In a paper published Sept. 26, scientists announced a pair of newly discovered Puerto Rican pisonia trees — named after  two overlooked women who made major contributions to our understanding of Puerto Rican natural history.

One of the trees — Pisonia horneae — is named after Frances W. Horne, an American illustrator who created hundreds of watercolor illustrations of Puerto Rico's trees, flowers, and birds. The other — Pisonia roqueae — is named after Dr. Ana Roqué de Duprey, a notable Puerto Rican suffragist and one of the founders of the University of Puerto Rico.


One of Horne's watercolor illustrations. Image by Francis W. Horne/Wikimedia Commons.

Both women lived around the turn of the 20th century and both created major botanical works that went unpublished during their lifetimes.

Finding two new species of tree is always big deal.

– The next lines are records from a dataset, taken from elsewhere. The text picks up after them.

Definition CheckWals (s : WalSet) : Status := CheckWals_loop (wals_ s) Status_OK.

End Checking.

(** ** Histories of a set *)

Inductive WalEvent : Set :=
| EAdd (wal : WalAddition)
| EDeleteBefore (n : Z).

Definition wal_event (s : WalSet) (e : WalEvent) : WalSet :=
  match e with
  | EAdd wal => snd (AddWal s wal)
  | EDeleteBefore n => snd (DeleteWalsBefore s n)
  end.

Definition wal_history (evs : list WalEvent) : WalSet := foldl wal_event new_WalSet evs.

(** What a history says about the log [n], whatever the order of its events: the
    largest deletion bound, the sizes recorded, the largest known one. *)
Definition join_min (e : WalEvent) (acc : Z) : Z :=
  match e with EDeleteBefore n => Z.max n acc | EAdd _ => acc end.

Definition history_min (evs : list WalEvent) : Z := foldr join_min 0 evs.

(** [None]: never added; [Some None]: added but not synced. *)
Definition join_size (n : Z) (e : WalEvent) (acc : option (option Z)) : option (option Z) :=
  match e with
  | EAdd wal =>
      if wal_number wal =? n then
        let known := default None acc in
        Some (if HasSyncedSize (wal_metadata wal) then
                Some (match known with
                      | Some z => Z.max (synced_size_bytes_ (wal_metadata wal)) z
                      | None => synced_size_bytes_ (wal_metadata wal)
                      end)
              else known)
      else acc
  | EDeleteBefore _ => acc
  end.

Definition history_size (n : Z) (evs : list WalEvent) : option (option Z) :=
  foldr (join_size n) None evs.
Lemma PInv_prepare log t t' out :
  PInv t out -> 0 < log < 2 ^ 64 -> count_of log (logs_with_prep_ t) + 1 < 2 ^ 64 ->
  MarkLogAsContainingPrepSection log t = Some t' -> PInv t' (out ⊎ {[+ log +]}).
Proof.
  intros I Hlog Hc. destruct (I) as [Hs He Hd Ho]. unfold MarkLogAsContainingPrepSection.
  destruct (log =? 0) eqn:E; [done|]. intros [= <-].
  assert (reverse (reverse (logs_with_prep_ t)) = logs_with_prep_ t) as Hrr
    by apply reverse_involutive.
  destruct (mark_containing_spec log (reverse (logs_with_prep_ t)) ltac:(by rewrite Hrr))
    as [(a & e & b & Heq & Hl & Hm)|(a & b & Heq & Ha & Hb & Hm)]; rewrite Hrr in Heq;
    rewrite Hm; pose proof Hs as Hs'; rewrite Heq in Hs'.
  - assert (e ∈ logs_with_prep_ t) as Hin by (rewrite Heq; set_solver).
    rewrite (count_of_elem log _ e Hs Hin Hl) in Hc.
    destruct (He e Hin) as (H0 & H1 & H2). rewrite Hl in H2.
    apply logs_sorted_mid in Hs' as (Hab & Hla & Hlb). unfold log_lt in Hla, Hlb.
    rewrite wrap_small by (unfold is_uint; lia).
    apply (PInv_put a [e] b); [done|done|by right; eauto| |lia|lia|lia].
    apply logs_sorted_mid. unfold log_lt. rewrite Hl in *. done.
  - assert (forall x, x ∈ logs_with_prep_ t -> lc_log x <> log) as Hne.
    { intros x. rewrite Heq. intros [Hx|Hx]%elem_of_app; [specialize (Ha x Hx)|
        specialize (Hb x Hx)]; lia. }
    assert (multiplicity log out = 0%nat) as Hm0.
    { apply not_elem_of_multiplicity. intros Hin.
      destruct (Ho log Hin) as (x & Hx & Hlx). by destruct (Hne x Hx). }
    assert (done_of log (prepared_section_completed_ t) = 0) as Hd0.
    { unfold done_of. destruct (_ !! log) as [c|] eqn:Ec; [|done].
      destruct (Hd log c Ec) as (_ & x & Hx & Hlx). by destruct (Hne x Hx). }
    apply (PInv_put a [] b); [done|done|by left| |lia|lia|lia].
    apply logs_sorted_mid. done.
Qed.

But these trees are also notable for their fascinatingly macabre reputation.

Pisonia are also known as "birdcatcher" trees. Their fruits are covered in a sticky, glue-like substance that will fasten itself to any bird unlucky enough to touch one.

The seeds of Pisonia roqueae. When fully ripe, these pods will transform into a sticky, gooey mess. Image by Jorge C. Trejo-Torres.

The adaptation helps the trees spread their seeds from island to island.

"However, sometimes these fruits can trap too tightly and even kills birds, as seen in documentaries," lead author Marcos Caraballo-Ortiz said in a press release. A particularly harrowing sequence featuring the tree even appeared in the BBC's 2016 run of "Planet Earth II".

"So far, we do not know of cases where birds have been trapped by the sticky fruits of the new species, but future studies will explore this possibility," he said.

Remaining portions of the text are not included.